*** Materials provided

(** *** Commands and loaders (ecspresso.go 459-471, 514-519, 586-629, 710-734) *)

(** Members of [Config] other than the timeout, the configuration loader of
    [d.loader] (an external library), the printer of the SDK and the
    [DryRunString] method of the options: all declared outside this file.
    [DryRunString] stands for what the method returns; whether it returns
    for options whose [DryRun] flag is nil is not known here, and the
    properties of [Register] are stated for options with the flag set. *)
Variable configCluster : Config.t -> string.
Variable configService : Config.t -> string.
Variable configTaskDefinitionPath : Config.t -> string.
Variable loadWrappedTaskDefinition : string -> result (option TaskDefinition.t).
Variable loadBareTaskDefinition : string -> result TaskDefinition.t.
Variable loadServiceDefinition : string -> result CreateServiceInput.t.
Variable TaskDefinition_String : TaskDefinition.t -> string.
Variable DryRunString : RegisterOption.t -> string.

(** [DebugLog] *)
Definition DebugLog (d : App.t) (v : list string) : M unit :=
  if negb (App.Debug d) then ret tt else Log d v.

(** [LoadTaskDefinition]: the file is read first as an object with a
    [TaskDefinition] member, then, when that member is absent, as a bare
    task definition. *)
Definition LoadTaskDefinition (d : App.t) (path : string) : M (result TaskDefinition.t) :=
  Log d ["Creating a new task definition by"; path] ;;;
  match loadWrappedTaskDefinition path with
  | Error err => ret (Error err)
  | Ok (Some td) => ret (Ok td)
  | Ok None =>
      match loadBareTaskDefinition path with
      | Error err => ret (Error err)
      | Ok td => ret (Ok td)
      end
  end.

(** [LoadServiceDefinition]. The condition of the first branch is
    [c.SchedulingStrategy == nil || *c.SchedulingStrategy == "REPLICA" &&
     c.DesiredCount == nil], in which [&&] binds tighter than [||]. *)
Definition LoadServiceDefinition (d : App.t) (path : string)
  : result CreateServiceInput.t :=
  if String.eqb path "" then Error (ErrNew "service_definition is not defined")
  else
    match loadServiceDefinition path with
    | Error err => Error err
    | Ok c =>
        let count :=
          match CreateServiceInput.SchedulingStrategy c with
          | None => Some 1
          | Some strategy =>
              if String.eqb strategy "REPLICA"
                 && match CreateServiceInput.DesiredCount c with
                    | None => true
                    | Some _ => false
                    end
              then Some 1
              else if String.eqb strategy "DAEMON" then None
              else CreateServiceInput.DesiredCount c
          end in
        Ok {| CreateServiceInput.Cluster := Some (configCluster (App.config d));
              CreateServiceInput.DesiredCount := count;
              CreateServiceInput.LaunchType := CreateServiceInput.LaunchType c;
              CreateServiceInput.SchedulingStrategy :=
                CreateServiceInput.SchedulingStrategy c;
              CreateServiceInput.ServiceName := Some (configService (App.config d));
              CreateServiceInput.TaskDefinition := CreateServiceInput.TaskDefinition c |}
    end.

(** [Wait]; [now] is the reading of [time.Now()]. *)
Definition Wait (ticks : nat) (d : App.t) (now : Z) : M (option error) :=
  Log d ["Waiting for the service stable"] ;;;
  r <- WaitServiceStable ticks d now ;;
  match r with
  | Some err => ret (Some (ErrWrap err "the service still unstable"))
  | None => Log d ["Service is stable now. Completed!"] ;;; ret None
  end.

(** [Register] *)
Definition Register (d : App.t) (opt : RegisterOption.t) : M (option error) :=
  Log d ["Starting register task definition"; DryRunString opt] ;;;
  loaded <- LoadTaskDefinition d (configTaskDefinitionPath (App.config d)) ;;
  match loaded with
  | Error err => ret (Some (ErrWrap err "failed to load task definition"))
  | Ok td =>
      dryRun <- deref (RegisterOption.DryRun opt) ;;
      if dryRun then
        Log d ["task definition:"; TaskDefinition_String td] ;;;
        Log d ["DRY RUN OK"] ;;;
        ret None
      else
        registered <- RegisterTaskDefinition d td ;;
        match registered with
        | Error err => ret (Some (ErrWrap err "failed to register task definition"))
        | Ok newTd =>
            output <- deref (RegisterOption.Output opt) ;;
            if output then emit (EvPrintln (TaskDefinition_String newTd)) ;;; ret None
            else ret None
        end
  end.

(** ** Sample environments

    Concrete helpers, clients and applications on which the properties
    below are exercised. *)

(** The last [/]-separated segment of an ARN. *)
Definition sample_arnToName (s : string) : string := List.last (split_on "/" s) "".

Definition sample_formatDeployment (dep : Deployment.t) : string :=
  default "" (Deployment.Id dep).

Definition sample_formatEvent (e : ServiceEvent.t) (width : Z) : list string :=
  [default "" (ServiceEvent.Message e)].

Definition sample_formatLogEvent (e : OutputLogEvent.t) (width : Z) : list string :=
  [default "" (OutputLogEvent.Message e)].

(** A platform on which every request fails and every waiter succeeds. *)
Definition unavailable : error := ErrRemote "ServiceUnavailable" "unavailable".

Definition offline_ecs : ECS.t :=
  {| ECS.DescribeServicesWithContext := fun _ _ => Error unavailable;
     ECS.DescribeTasksWithContext := fun _ _ => Error unavailable;
     ECS.ListTaskDefinitionsWithContext := fun _ _ => Error unavailable;
     ECS.RegisterTaskDefinitionWithContext := fun _ _ => Error unavailable;
     ECS.WaitUntilServicesStableWithContext := fun _ _ _ _ => None;
     ECS.WaitUntilTasksStoppedWithContext := fun _ _ => None |}.

Definition offline_autoScaling : ApplicationAutoScaling.t :=
  {| ApplicationAutoScaling.DescribeScalableTargets := fun _ _ => Error unavailable;
     ApplicationAutoScaling.RegisterScalableTarget := fun _ _ => Error unavailable |}.

Definition offline_cwl : CloudWatchLogs.t :=
  {| CloudWatchLogs.GetLogEventsWithContext := fun _ _ => Error unavailable |}.

Definition sample_app (ecs : ECS.t) (autoScaling : ApplicationAutoScaling.t)
  (cwl : CloudWatchLogs.t) (timeout : Z) : App.t :=
  {| App.ecs := ecs; App.autoScaling := autoScaling; App.cwl := cwl;
     App.Service := "web"; App.Cluster := "prod";
     App.config := {| Config.Timeout := timeout |}; App.Debug := false |}.

Definition offline_app (timeout : Z) : App.t :=
  sample_app offline_ecs offline_autoScaling offline_cwl timeout.

(** ** Describing what the platform serves

    Vocabulary for the hypotheses of the properties of [FindRollbackTarget]:
    which pages the listing operation hands out, and in which order. *)

(** The request of one loop iteration, for a family and a cursor. *)
Definition listRequest (family : string) (nextToken : option string)
  : ListTaskDefinitionsInput.t :=
  {| ListTaskDefinitionsInput.NextToken := nextToken;
     ListTaskDefinitionsInput.FamilyPrefix := Some family;
     ListTaskDefinitionsInput.MaxResults := Some 100;
     ListTaskDefinitionsInput.Sort := Some "DESC" |}.

(** Starting from cursor [tok], whenever it is asked, the platform answers
    with the pages of [listing] in order, each with the cursor of the next. *)
Fixpoint serves (d : App.t) (family : string) (tok : option string)
  (listing : list (list string * option string)) : Prop :=
  match listing with
  | [] => True
  | (page, next) :: rest =>
      (forall tr,
         ECS.ListTaskDefinitionsWithContext (App.ecs d) tr (listRequest family tok) =
           Ok {| ListTaskDefinitionsOutput.NextToken := next;
                 ListTaskDefinitionsOutput.TaskDefinitionArns := map Some page |})
      /\ serves d family next rest
  end.

(** The cursor the last page of [listing] hands out. *)
Fixpoint cursor_after (tok : option string)
  (listing : list (list string * option string)) : option string :=
  match listing with
  | [] => tok
  | (_, next) :: rest => cursor_after next rest
  end.


(** The index of the page that holds the [i]-th ARN of the history. *)
Fixpoint page_of (i : nat) (pages : list (list string)) : nat :=
  match pages with
  | [] => O
  | p :: ps => if (i <? length p)%nat then O else S (page_of (i - length p) ps)
  end.

(** The listing requests for the given cursors. *)
Definition listCalls (family : string) (cursors : list (option string)) : trace :=
  map (fun tok => EvListTaskDefinitions (listRequest family tok)) cursors.

(** A platform that serves a fixed table of pages, keyed by cursor, and an
    empty page for every other cursor. *)
Definition paged_ecs (table : list (option string * (list string * option string)))
  : ECS.t :=
  {| ECS.DescribeServicesWithContext := fun _ _ => Error unavailable;
     ECS.DescribeTasksWithContext := fun _ _ => Error unavailable;
     ECS.ListTaskDefinitionsWithContext := fun _ i =>
       match List.find (fun e => bool_decide (fst e = ListTaskDefinitionsInput.NextToken i)) table with
       | Some (_, (page, next)) =>
           Ok {| ListTaskDefinitionsOutput.NextToken := next;
                 ListTaskDefinitionsOutput.TaskDefinitionArns := map Some page |}
       | None =>
           Ok {| ListTaskDefinitionsOutput.NextToken := None;
                 ListTaskDefinitionsOutput.TaskDefinitionArns := [] |}
       end;
     ECS.RegisterTaskDefinitionWithContext := fun _ _ => Error unavailable;
     ECS.WaitUntilServicesStableWithContext := fun _ _ _ _ => None;
     ECS.WaitUntilTasksStoppedWithContext := fun _ _ => None |}.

******

Starting with the first line of the entries and ending with the line that has "[d.loader] (an external", copy each line exactly and add nothing.

* Response *
(** *** Commands and loaders (ecspresso.go 459-471, 514-519, 586-629, 710-734) *)

(** Members of [Config] other than the timeout, the configuration loader of
    [d.loader] (an external library), the printer of the SDK and the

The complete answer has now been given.